Crab pot retrieval in Grays Harbor County. Photo © Kyle Antonelis/Natural Resources Consultants

Derelict fishing gear – So simple and so affordable! Grab some marine litter to plaster over yourself. Careful trick or treating with this one, though. You may arrive at home with some unintentional bycatch, such as a diver, some fish or a poor scared seabird.

Bob Ross. haiden goggin via Flickr used through CC by 2.0

Bob Ross - What do our Cities team and Bob Ross have in common? They both agree this landscape needs some more happy little trees! With a fun 'fro wig, some bell-bottoms and a painter's palette, you can easily dress like Bob Ross and add happy little trees to where they're needed: our urban spaces. 

Red sun and smoke as seen from lower Methow River area between Pateros and Methow.  Photo by John Marshall.

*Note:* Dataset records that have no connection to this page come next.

(* ===== verification/AdminQuery.v ===== *)
(** * Admin queries and cursors

    [asset_store_core/admin_query.py]: the filters of the operator's listing, and
    cursors bound to them; and the in-memory registry's [query_assets].

    A cursor carries a digest of the filters.  The text that is digested,
    [json.dumps(self.model_dump(mode="json", exclude={"cursor", "limit"}),
    sort_keys=True)], comes from pydantic: [DumpFilters] stands for it. *)

From stdpp Require Import sorting.
From S2P Require Import Prelude Errors Python Effects Paths Models Retention Sha256 Registry Codec.

(** An aware [datetime] with its own offset from UTC, both in microseconds. *)
Record aware := mk_aware { instant : Z; utcoffset : Z }.

Class DumpFilters := dump_filters :
  option string → option string → option AssetState → option aware → option aware → option string → string.

Record AssetQuery := mk_query {
  q_space : option string;
  q_partition_id : option string;
  q_state : option AssetState;
  q_created_from : option aware;
  q_created_to : option aware;
  q_prefix : option string;
  q_limit : Z;
  q_cursor : option string
}.

#[export] Instance replace_q_space : Replace q_space := λ v q,
  mk_query v (q_partition_id q) (q_state q) (q_created_from q) (q_created_to q) (q_prefix q) (q_limit q) (q_cursor q).
#[export] Instance replace_q_partition_id : Replace q_partition_id := λ v q,
  mk_query (q_space q) v (q_state q) (q_created_from q) (q_created_to q) (q_prefix q) (q_limit q) (q_cursor q).
#[export] Instance replace_q_prefix : Replace q_prefix := λ v q,
  mk_query (q_space q) (q_partition_id q) (q_state q) (q_created_from q) (q_created_to q) v (q_limit q) (q_cursor q).
#[export] Instance replace_q_cursor : Replace q_cursor := λ v q,
  mk_query (q_space q) (q_partition_id q) (q_state q) (q_created_from q) (q_created_to q) (q_prefix q) (q_limit q) v.

(** [if text:] for an optional string. *)
Definition given (text : option string) : option string :=
  match text with Some "" => None | _ => text end.

(** The fields' constraints, then [validate_filters]. *)
Definition validate_filters (q : AssetQuery) : res AssetQuery :=
  if negb ((1 <=? q_limit q) && (q_limit q <=? 500)) ||
     match q_cursor q with Some c => 2048 <? Z.of_nat (String.length c) | None => false end
  then Err PydanticError
  else
    q ← match given (q_space q) with
        | Some space => space ← normalize_space space; mret (q <| q_space := Some space |>)
        | None => mret q
        end;
    q ← match given (q_partition_id q) with
        | Some partition =>
            match given (q_space q) with
            | Some _ =>
                partition ← normalize_partition_id partition; mret (q <| q_partition_id := Some partition |>)
            | None => Err PydanticError
            end
        | None => mret q
        end;
    q ← match given (q_prefix q) with
        | Some prefix =>
            prefix ← normalize_relative_alias prefix;
            _ ← normalize_space (partition_on "/" prefix).1.1;
            mret (q <| q_prefix := Some prefix |>)
        | None => mret q
        end;
    match q_created_from q, q_created_to q with
    | Some lo, Some hi => if instant hi <? instant lo then Err PydanticError else mret q
    | _, _ => mret q
    end.

Definition prefix_matches (alias prefix : string) : bool :=
  bool_decide (alias = prefix) || startswith (prefix +:+ "/") alias.

Definition matches (q : AssetQuery) (a : Asset) : bool :=
  match q_space q with Some space => bool_decide (a_space a = space) | None => true end &&
  match q_partition_id q with Some p => bool_decide (a_partition_id a = p) | None => true end &&
  match q_state q with Some state => bool_decide (a_state a = state) | None => true end &&
  match q_created_from q with Some t => instant t <=? a_created_at a | None => true end &&
  match q_created_to q with Some t => a_created_at a <=? instant t | None => true end &&
  match q_prefix q with
  | Some prefix => existsb (λ alias, prefix_matches alias prefix) (elements (a_aliases a))
  | None => true
  end.

Section Cursors.
Context {D : DumpFilters}.

Definition fingerprint (q : AssetQuery) : string :=
  sha256_hexdigest (utf8_encode (dump_filters (q_space q) (q_partition_id q) (q_state q) (q_created_from q)
    (q_created_to q) (q_prefix q))).

(** Every failure to decode, and another digest, is a [ValidationError]. *)
Definition after (q : AssetQuery) : res (option (Z * string)) :=
  match given (q_cursor q) with
  | None => mret None
  | Some cursor =>
      match b64_decode cursor ≫= json_loads with
      | Some (JArr (JStr print :: JStr time :: JStr asset_id :: _)) =>
          match fromisoformat time with
          | Some (Some instant) =>
              if bool_decide (print = fingerprint q) then mret (Some (instant, asset_id)) else Err ValidationError
          | _ => Err ValidationError
          end
      | _ => Err ValidationError
      end
  end.

Definition cursor_for (q : AssetQuery) (a : Asset) : string :=
  b64_encode (json_dumps_list [fingerprint q; isoformat (a_created_at a); a_asset_id a]).

(** [(created_at, asset_id)], ordered as tuples. *)
Definition asset_key (a : Asset) : Z * string := (a_created_at a, a_asset_id a).

Definition key_ltb (x y : Z * string) : bool :=
  (x.1 <? y.1) || ((x.1 =? y.1) && str_ltb x.2 y.2).

Definition beyond (after : option (Z * string)) (key : Z * string) : bool :=
  match after with Some k => key_ltb k key | None => true end.

Definition query_assets (q : AssetQuery) : M Registry (list Asset) :=
  after ← of_res (after q);
  r ← get_state;
  let assets := sorted_by (λ a b, key_ltb (asset_key a) (asset_key b)) ((map_to_list (r_assets r)).*2) in
  mret (take (Z.to_nat (q_limit q + 1))
          (filter (λ a, Is_true (matches q a && beyond after (asset_key a))) assets)).
End Cursors.

(** ** The order of the listing *)

Lemma key_ltb_asym x y : key_ltb x y = true → key_ltb y x = false.
Proof.
  unfold key_ltb. destruct x as [t i], y as [u j]. cbn. intros [H|[H1 H2]%andb_prop]%orb_prop.
  - replace (u <? t) with false by (symmetry; lia). by replace (u =? t) with false by (symmetry; lia).
  - replace (u <? t) with false by (symmetry; lia). by rewrite (str_ltb_asym _ _ H2), andb_false_r.
Qed.

Lemma key_ltb_trans x y z : key_ltb x y = true → key_ltb y z = true → key_ltb x z = true.
Proof.
  unfold key_ltb. destruct x as [t i], y as [u j], z as [v k]. cbn.
  intros [H1|[H1 S1]%andb_prop]%orb_prop [H2|[H2 S2]%andb_prop]%orb_prop; apply orb_true_iff.
  1-3: left; lia. right. apply andb_true_intro. split; [lia|by eapply str_ltb_trans].
Qed.

Lemma key_ltb_total x y : key_ltb x y = false → key_ltb y x = false → x = y.
Proof.
  unfold key_ltb. destruct x as [t i], y as [u j]. cbn. intros [H1 H2]%orb_false_iff [H3 H4]%orb_false_iff.
  assert (t = u) as -> by lia. rewrite Z.eqb_refl in *. f_equal. by apply str_ltb_total.
Qed.

(** ** Cursors *)

Lemma cursor_roundtrip `{D : DumpFilters} q a :
  datetime_min <= a_created_at a <= datetime_max →
  after (q <| q_cursor := Some (cursor_for q a) |>) = Ok (Some (asset_key a)).
Proof.
  intros Ha. unfold after. cbn [q_cursor replace_field replace_q_cursor].
  assert (given (Some (cursor_for q a)) = Some (cursor_for q a)) as ->.
  { unfold cursor_for. set (l := json_dumps_list _). pose proof (b64_roundtrip l) as Hl.
    destruct (b64_encode l) eqn:He; [|done]. cbn in Hl. injection Hl as Hl. discriminate Hl. }
  unfold cursor_for. rewrite b64_roundtrip. cbn [mbind option_bind]. rewrite json_roundtrip. cbn [fmap list_fmap].
  rewrite isoformat_roundtrip by done. by rewrite bool_decide_eq_true_2.
Qed.

(** ** What a query returns *)

(** The assets that match, in the order of the listing. *)
Definition found (q : AssetQuery) (r : Registry) : list Asset :=
  filter (λ a, Is_true (matches q a))
    (sorted_by (λ a b, key_ltb (asset_key a) (asset_key b)) ((map_to_list (r_assets r)).*2)).

Lemma elem_of_found q r a : a ∈ found q r ↔ (∃ i, r_assets r !! i = Some a) ∧ matches q a = true.
Proof.
  unfold found. rewrite list_elem_of_filter, elem_of_sorted_by, list_elem_of_fmap, Is_true_true. split.
  - intros [Hm ([i a'] & -> & Hi%elem_of_map_to_list)]. split; [by exists i|done].
  - intros [[i Hi] Hm]. split; [done|]. exists (i, a). by rewrite elem_of_map_to_list.
Qed.

Lemma found_length q r : (length (found q r) <= size (r_assets r))%nat.
Proof.
  unfold found. etrans; [apply length_filter|]. by rewrite sorted_by_Permutation, length_fmap, length_map_to_list.
Qed.

Lemma StronglySorted_filter {A} (R : A → A → Prop) (P : A → Prop) `{∀ x, Decision (P x)} l :
  StronglySorted R l → StronglySorted R (filter P l).
Proof.
  induction 1 as [|x l Hl IH Hx]; [constructor|]. rewrite filter_cons. case_decide; [|done].
  constructor; [done|]. apply Forall_forall. intros y [_ Hy]%list_elem_of_filter. by apply (proj1 (Forall_forall _ _) Hx).
Qed.

Lemma filter_all {A} (P : A → Prop) `{∀ x, Decision (P x)} (l : list A) : (∀ x, x ∈ l → P x) → filter P l = l.
Proof.
  intros HP. induction l as [|x l IH]; [done|]. rewrite filter_cons_True by apply HP, list_elem_of_here.
  f_equal. apply IH. intros y Hy. by apply HP, list_elem_of_further.
Qed.

Lemma fmap_NoDup_inj {A B} (f : A → B) (l : list A) a b :
  NoDup (f <$> l) → a ∈ l → b ∈ l → f a = f b → a = b.
Proof.
  induction l as [|x l IH]; [by intros _ ?%elem_of_nil|]. intros [Hx Hnd]%NoDup_cons [->|Ha]%elem_of_cons [->|Hb]%elem_of_cons Hf.
  - done.
  - destruct Hx. rewrite Hf. by apply list_elem_of_fmap_2.
  - destruct Hx. rewrite <- Hf. by apply list_elem_of_fmap_2.
  - by apply IH.
Qed.

Lemma filter_NoDup_fmap {A B} (f : A → B) (P : A → Prop) `{∀ x, Decision (P x)} (l : list A) :
  NoDup (f <$> l) → NoDup (f <$> filter P l).
Proof. intros Hnd. eapply sublist_NoDup; [exact Hnd|]. apply fmap_sublist, sublist_filter. Qed.

(** The values of a map under their own identifiers. *)
Lemma map_ids_NoDup {A} (id : A → string) (m : gmap string A) :
  (∀ i a, m !! i = Some a → id a = i) → NoDup (id <$> (map_to_list m).*2).
Proof.
  intros Hid. assert (id <$> (map_to_list m).*2 = (map_to_list m).*1) as ->; [|apply NoDup_fst_map_to_list].
  rewrite <- list_fmap_compose. apply list_fmap_ext. intros k [i a] Hi%list_elem_of_lookup_2%elem_of_map_to_list. by apply Hid.
Qed.

Lemma found_ids_NoDup q r :
  (∀ i a, r_assets r !! i = Some a → a_asset_id a = i) → NoDup (a_asset_id <$> found q r).
Proof. intros Hid. apply filter_NoDup_fmap. rewrite sorted_by_Permutation. by apply map_ids_NoDup. Qed.

(** Records under distinct identifiers have distinct keys. *)
Lemma keyed_sorted {A} (key : A → Z * string) (l : list A) :
  NoDup ((λ a, (key a).2) <$> l) →
  StronglySorted (λ a b, key_ltb (key a) (key b) = true) (sorted_by (λ a b, key_ltb (key a) (key b)) l).
Proof.
  intros Hnd. apply sorted_by_strict; [intros a b; apply key_ltb_asym|intros a b c; apply key_ltb_trans| |].
  - intros a b Ha Hb H1 H2. apply (fmap_NoDup_inj _ _ _ _ Hnd); [done..|]. by rewrite (key_ltb_total _ _ H1 H2).
  - by apply NoDup_fmap_1 in Hnd.
Qed.

Lemma found_sorted q r :
  (∀ i a, r_assets r !! i = Some a → a_asset_id a = i) →
  StronglySorted (λ a b, key_ltb (asset_key a) (asset_key b) = true) (found q r).
Proof. intros Hid. by apply StronglySorted_filter, keyed_sorted, (map_ids_NoDup a_asset_id). Qed.

(** Two listings with the same members are one. *)
Lemma key_order_unique (l1 l2 : list Asset) :
  StronglySorted (λ a b, key_ltb (asset_key a) (asset_key b) = true) l1 →
  StronglySorted (λ a b, key_ltb (asset_key a) (asset_key b) = true) l2 →
  (∀ a, a ∈ l1 ↔ a ∈ l2) → l1 = l2.
Proof.
  assert (Hnd : ∀ l, StronglySorted (λ a b, key_ltb (asset_key a) (asset_key b) = true) l → NoDup l).
  { induction 1 as [|x l _ IH Hx]; constructor; [|done]. intros Hin.
    pose proof (proj1 (Forall_forall _ _) Hx x Hin) as Hxx. pose proof (key_ltb_asym _ _ Hxx). congruence. }
  intros H1 H2 Hin. eapply StronglySorted_unique_strong; [|exact H1|exact H2|apply NoDup_Permutation; auto].
  intros x y _ _ Hxy Hyx. pose proof (key_ltb_asym _ _ Hxy). congruence.
Qed.

(** In a strictly increasing list, what lies beyond a member is what follows it. *)
Lemma filter_beyond (l1 l2 : list Asset) x :
  StronglySorted (λ a b, key_ltb (asset_key a) (asset_key b) = true) (l1 ++ x :: l2) →
  filter (λ a, Is_true (key_ltb (asset_key x) (asset_key a))) (l1 ++ x :: l2) = l2.
Proof.
  intros Hs. rewrite filter_app, filter_cons_False; cycle 1.
  { destruct (key_ltb (asset_key x) (asset_key x)) eqn:H; [|by intros []]. pose proof (key_ltb_asym _ _ H). congruence. }
  replace (filter _ l1) with (@nil Asset); cycle 1.
  { symmetry. induction l1 as [|y l1 IH]; [done|]. cbn in Hs. apply StronglySorted_inv in Hs as [Hs Hy].
    rewrite filter_cons_False; [by apply IH|]. apply Forall_app in Hy as [_ Hy]. apply Forall_inv in Hy.
    rewrite (key_ltb_asym _ _ Hy). by intros []. }
  cbn [app]. induction l1 as [|y l1 IH]; cbn in Hs; apply StronglySorted_inv in Hs as [Hs Hx]; [|by apply IH].
  clear -Hx. induction Hx as [|y l2 Hy _ IH]; [done|]. rewrite filter_cons_True; [by rewrite IH|by rewrite Hy].
Qed.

Smoke - Go as fire's evil sidekick. To successfully dress as smoke, cover yourself in cotton balls and then spray paint your whole outfit a matte dark grey. Add a red sun to up the creepiness factor. If you wear this to a party, be sure to linger and ignore all cultural norms of personal space. 

Geoduck seeds. Photo by Hannah Letinich.

Ocean Acidification - Do you like attending white parties? Do you also have a serious shellfish allergy? Then this morbid costume may be the one for you! Wear lots of blue and stick pH test paper all over yourself. You may want to add crustaceous accessories, but avoid the temptation at all costs. If you must add flare, let it be algal blooms only.

A Kermode bear or "spirit bear" (Ursus americanus kermodei) on Gribbell Island in the Great Bear Rainforest of Canada. The 21-million-acre Great Bear Rainforest is the largest coastal temperate rainforest on Earth. Photo credit: © Jon McCormack

The Emerald Edge – Dress up as a spirit bear! You'll have to get a regular brown bear costume and then bleach it white. For the finishing touch, paint an emerald-green stripe down the edge of one arm and one leg. Bonus points if you can show off your dual citizenship with Canadian and U.S. passports.

Aerial view of the Skagit River Delta where restoration projects have included Fisher Slough, Livingston Bay, and Fir Island Farm. Photo by Marlin Greene/One Earth Images.

Feng Shui Floodplains – Wear all blue to evoke the idea of a river. If you can, make your arms green to look like moving and changing riverbanks and floodplains. Verrrry carefully, in the most harmonious way possible, stick magazine cut outs of furniture around your body. You will feel absolutely fabulous in this knock-off designer floodplain!